_WHAT THE EXERCISE ASKS_
Every line of the records that contains the string "Some" counts once; give the total and nothing else.

****

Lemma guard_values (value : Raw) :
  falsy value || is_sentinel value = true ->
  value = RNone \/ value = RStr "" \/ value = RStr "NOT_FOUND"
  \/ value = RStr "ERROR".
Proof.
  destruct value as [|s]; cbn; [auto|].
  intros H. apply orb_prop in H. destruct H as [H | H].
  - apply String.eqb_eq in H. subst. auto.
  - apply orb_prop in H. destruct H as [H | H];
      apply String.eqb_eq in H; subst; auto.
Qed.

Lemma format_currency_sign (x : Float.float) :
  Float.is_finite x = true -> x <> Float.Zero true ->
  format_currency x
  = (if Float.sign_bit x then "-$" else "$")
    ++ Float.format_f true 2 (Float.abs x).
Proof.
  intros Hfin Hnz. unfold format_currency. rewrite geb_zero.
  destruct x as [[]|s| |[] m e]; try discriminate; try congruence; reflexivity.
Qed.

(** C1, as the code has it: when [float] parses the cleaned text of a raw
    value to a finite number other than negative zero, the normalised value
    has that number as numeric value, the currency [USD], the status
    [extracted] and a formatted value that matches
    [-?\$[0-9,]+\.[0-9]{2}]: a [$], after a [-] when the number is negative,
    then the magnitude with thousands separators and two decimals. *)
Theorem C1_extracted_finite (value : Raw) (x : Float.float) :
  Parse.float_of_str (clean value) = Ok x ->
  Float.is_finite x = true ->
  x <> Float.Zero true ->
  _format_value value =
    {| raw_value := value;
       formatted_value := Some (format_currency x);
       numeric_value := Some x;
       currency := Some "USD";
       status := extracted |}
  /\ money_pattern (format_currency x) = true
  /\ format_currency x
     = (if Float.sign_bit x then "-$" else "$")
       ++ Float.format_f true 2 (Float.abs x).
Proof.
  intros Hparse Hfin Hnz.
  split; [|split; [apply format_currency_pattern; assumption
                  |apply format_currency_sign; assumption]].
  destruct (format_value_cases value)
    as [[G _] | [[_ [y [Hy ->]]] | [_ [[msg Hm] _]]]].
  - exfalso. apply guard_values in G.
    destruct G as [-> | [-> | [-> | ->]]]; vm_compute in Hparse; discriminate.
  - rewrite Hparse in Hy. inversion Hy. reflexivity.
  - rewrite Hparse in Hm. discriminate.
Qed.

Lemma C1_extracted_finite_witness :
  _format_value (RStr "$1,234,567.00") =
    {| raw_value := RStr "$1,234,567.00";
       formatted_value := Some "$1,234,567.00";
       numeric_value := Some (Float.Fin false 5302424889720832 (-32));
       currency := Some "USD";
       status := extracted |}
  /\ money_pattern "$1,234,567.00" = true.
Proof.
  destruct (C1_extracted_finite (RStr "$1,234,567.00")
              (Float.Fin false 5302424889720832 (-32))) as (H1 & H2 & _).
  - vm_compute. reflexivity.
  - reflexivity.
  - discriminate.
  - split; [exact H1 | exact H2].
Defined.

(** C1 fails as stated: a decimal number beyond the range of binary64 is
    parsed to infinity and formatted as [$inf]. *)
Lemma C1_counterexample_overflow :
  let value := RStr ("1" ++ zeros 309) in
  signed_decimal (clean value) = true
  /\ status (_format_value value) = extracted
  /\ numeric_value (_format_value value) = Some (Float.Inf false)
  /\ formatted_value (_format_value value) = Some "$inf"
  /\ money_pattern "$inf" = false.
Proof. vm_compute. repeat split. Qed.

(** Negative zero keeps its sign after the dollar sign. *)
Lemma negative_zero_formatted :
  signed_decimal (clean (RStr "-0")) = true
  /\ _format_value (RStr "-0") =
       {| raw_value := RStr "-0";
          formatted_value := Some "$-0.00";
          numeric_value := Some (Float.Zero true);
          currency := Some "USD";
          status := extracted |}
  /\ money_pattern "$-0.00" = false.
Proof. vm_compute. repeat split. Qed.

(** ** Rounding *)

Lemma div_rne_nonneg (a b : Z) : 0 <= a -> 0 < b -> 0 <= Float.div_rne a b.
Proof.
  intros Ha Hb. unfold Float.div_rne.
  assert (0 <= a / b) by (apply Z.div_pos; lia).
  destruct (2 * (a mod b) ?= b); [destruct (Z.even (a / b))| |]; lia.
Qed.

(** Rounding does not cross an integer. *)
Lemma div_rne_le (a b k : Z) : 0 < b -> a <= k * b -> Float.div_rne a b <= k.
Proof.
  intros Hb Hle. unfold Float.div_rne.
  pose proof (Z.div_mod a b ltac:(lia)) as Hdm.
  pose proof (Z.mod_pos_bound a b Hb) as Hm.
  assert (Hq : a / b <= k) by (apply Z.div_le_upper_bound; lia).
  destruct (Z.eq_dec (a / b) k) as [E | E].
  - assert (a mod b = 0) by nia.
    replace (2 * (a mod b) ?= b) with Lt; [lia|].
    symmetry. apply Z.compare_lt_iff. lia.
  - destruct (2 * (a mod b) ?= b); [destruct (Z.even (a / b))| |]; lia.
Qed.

****

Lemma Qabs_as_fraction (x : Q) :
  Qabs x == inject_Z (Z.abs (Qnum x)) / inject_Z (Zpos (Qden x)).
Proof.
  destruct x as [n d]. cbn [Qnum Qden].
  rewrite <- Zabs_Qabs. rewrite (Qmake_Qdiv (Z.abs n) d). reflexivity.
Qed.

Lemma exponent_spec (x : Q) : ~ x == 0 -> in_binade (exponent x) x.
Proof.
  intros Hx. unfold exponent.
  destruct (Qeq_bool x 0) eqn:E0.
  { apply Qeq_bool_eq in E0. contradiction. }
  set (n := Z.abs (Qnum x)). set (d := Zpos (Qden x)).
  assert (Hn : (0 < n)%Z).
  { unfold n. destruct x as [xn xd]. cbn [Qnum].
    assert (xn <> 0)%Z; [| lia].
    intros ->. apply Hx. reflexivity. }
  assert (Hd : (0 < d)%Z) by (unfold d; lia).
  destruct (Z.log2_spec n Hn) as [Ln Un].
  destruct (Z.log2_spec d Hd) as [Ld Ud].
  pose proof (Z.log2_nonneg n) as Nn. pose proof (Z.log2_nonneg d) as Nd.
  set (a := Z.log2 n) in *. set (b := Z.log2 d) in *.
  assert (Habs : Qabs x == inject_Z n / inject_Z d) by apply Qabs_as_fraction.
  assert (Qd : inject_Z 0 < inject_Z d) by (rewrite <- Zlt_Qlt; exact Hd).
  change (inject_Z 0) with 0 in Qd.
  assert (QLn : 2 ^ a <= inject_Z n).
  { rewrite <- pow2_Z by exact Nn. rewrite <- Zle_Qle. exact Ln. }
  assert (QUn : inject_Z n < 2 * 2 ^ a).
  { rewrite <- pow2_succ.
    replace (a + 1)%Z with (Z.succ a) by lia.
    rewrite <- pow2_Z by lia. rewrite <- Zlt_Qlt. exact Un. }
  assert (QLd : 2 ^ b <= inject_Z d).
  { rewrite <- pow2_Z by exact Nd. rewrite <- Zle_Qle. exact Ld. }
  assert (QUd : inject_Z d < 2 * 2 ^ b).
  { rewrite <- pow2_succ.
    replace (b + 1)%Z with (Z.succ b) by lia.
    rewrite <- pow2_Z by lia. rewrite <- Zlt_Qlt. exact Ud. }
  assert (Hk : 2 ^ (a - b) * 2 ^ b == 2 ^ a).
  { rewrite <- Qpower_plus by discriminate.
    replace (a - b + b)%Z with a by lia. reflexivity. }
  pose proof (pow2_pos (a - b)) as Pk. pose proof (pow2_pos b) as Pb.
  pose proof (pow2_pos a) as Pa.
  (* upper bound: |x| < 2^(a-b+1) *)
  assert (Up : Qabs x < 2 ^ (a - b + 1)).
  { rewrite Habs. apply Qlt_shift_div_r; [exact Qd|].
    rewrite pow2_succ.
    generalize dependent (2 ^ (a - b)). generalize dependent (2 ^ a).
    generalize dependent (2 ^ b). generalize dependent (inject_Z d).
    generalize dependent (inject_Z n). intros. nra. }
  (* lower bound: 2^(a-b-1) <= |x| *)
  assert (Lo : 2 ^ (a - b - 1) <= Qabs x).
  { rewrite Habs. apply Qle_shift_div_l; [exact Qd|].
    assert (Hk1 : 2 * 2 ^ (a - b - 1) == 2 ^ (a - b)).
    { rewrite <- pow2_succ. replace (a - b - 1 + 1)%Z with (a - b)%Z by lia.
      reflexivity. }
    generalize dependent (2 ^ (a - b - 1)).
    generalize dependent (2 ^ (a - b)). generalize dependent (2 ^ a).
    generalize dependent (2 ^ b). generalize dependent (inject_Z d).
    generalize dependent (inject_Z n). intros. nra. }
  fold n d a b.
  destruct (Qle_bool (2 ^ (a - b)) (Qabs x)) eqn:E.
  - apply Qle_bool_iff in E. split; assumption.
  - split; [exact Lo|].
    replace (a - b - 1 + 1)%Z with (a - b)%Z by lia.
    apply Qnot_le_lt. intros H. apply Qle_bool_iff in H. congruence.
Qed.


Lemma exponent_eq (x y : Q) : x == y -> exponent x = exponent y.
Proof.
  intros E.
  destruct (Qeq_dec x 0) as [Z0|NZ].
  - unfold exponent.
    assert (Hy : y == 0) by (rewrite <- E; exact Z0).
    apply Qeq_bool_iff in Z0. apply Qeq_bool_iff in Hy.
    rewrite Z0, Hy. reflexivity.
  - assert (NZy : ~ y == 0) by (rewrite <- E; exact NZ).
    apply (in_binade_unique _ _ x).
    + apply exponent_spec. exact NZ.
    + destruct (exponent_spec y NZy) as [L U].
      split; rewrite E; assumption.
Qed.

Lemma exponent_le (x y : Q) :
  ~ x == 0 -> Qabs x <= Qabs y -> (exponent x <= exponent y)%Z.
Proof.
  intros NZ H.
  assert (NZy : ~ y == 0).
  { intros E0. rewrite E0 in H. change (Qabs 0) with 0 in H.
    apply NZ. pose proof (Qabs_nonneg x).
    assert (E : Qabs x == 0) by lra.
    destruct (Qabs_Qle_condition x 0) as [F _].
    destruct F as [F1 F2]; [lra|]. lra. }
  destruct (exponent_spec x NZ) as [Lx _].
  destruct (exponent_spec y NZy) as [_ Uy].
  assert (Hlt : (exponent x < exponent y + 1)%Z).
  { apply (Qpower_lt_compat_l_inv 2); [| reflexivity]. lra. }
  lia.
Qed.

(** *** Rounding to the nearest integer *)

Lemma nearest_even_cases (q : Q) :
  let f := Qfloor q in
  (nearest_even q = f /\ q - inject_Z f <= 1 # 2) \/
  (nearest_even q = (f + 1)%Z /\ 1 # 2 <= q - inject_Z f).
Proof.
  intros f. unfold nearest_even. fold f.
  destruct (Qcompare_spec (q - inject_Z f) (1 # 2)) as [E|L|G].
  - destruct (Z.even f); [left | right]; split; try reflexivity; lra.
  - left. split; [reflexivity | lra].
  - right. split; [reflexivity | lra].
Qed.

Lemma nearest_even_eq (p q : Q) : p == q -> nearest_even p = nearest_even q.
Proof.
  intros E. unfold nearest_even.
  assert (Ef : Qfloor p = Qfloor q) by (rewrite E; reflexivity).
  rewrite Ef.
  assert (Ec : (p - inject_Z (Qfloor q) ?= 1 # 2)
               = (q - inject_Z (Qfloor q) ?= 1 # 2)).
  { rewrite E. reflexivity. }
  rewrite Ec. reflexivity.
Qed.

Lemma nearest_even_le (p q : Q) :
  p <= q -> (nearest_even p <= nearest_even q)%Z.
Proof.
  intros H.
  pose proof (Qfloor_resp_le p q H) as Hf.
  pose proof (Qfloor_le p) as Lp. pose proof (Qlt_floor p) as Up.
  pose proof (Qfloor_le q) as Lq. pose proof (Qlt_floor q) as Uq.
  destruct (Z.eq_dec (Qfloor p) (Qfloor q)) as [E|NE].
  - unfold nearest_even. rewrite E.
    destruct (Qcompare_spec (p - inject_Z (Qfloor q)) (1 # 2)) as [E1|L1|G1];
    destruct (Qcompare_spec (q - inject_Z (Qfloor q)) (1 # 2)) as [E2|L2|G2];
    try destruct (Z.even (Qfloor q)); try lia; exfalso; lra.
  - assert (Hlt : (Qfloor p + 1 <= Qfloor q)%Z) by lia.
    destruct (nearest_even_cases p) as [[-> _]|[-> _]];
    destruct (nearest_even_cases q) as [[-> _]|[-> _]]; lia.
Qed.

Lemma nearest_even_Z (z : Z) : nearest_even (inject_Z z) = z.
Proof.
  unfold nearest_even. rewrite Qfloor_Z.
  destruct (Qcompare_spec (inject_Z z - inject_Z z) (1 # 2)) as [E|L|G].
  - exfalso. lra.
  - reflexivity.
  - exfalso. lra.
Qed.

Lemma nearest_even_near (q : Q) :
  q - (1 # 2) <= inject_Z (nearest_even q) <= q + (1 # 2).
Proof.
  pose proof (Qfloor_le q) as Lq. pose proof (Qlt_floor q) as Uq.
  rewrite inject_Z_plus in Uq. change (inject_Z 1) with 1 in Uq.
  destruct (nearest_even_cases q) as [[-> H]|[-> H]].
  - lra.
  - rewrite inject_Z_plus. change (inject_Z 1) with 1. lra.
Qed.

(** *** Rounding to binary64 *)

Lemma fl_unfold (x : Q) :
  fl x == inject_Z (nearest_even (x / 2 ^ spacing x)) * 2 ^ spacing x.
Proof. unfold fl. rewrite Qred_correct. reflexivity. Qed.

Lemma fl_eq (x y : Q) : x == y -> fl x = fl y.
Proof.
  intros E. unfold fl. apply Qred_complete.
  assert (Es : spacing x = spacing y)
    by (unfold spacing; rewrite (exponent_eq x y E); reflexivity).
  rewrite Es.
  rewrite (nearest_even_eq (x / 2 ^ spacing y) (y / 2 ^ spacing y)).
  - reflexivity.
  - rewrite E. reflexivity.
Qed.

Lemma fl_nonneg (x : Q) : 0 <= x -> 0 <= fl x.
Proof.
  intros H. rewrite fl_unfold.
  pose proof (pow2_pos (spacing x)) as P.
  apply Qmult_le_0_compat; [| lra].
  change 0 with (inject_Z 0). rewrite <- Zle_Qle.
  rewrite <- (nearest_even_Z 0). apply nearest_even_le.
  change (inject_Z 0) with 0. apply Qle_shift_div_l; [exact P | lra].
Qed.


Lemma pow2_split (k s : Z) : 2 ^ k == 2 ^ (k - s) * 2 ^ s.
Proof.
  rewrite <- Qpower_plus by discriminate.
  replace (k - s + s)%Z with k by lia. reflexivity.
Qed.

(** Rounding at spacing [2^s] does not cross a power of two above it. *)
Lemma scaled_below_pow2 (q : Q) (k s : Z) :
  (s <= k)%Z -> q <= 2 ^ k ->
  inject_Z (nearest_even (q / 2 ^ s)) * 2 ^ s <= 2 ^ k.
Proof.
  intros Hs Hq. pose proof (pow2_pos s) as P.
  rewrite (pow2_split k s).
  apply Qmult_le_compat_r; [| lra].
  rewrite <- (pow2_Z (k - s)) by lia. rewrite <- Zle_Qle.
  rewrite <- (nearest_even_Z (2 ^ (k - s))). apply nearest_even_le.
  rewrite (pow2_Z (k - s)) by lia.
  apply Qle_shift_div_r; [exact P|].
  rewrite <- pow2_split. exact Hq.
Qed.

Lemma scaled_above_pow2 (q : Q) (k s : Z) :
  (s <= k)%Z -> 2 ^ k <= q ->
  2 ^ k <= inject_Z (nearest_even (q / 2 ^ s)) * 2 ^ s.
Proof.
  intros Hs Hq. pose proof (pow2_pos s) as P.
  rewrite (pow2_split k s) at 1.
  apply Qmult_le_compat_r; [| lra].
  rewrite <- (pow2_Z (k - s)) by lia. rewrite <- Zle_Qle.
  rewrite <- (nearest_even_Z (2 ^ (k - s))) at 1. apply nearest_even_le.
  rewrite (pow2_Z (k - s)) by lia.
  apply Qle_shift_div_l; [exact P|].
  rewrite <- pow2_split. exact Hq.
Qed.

****

_RESPONSE TO THIS EXERCISE_
11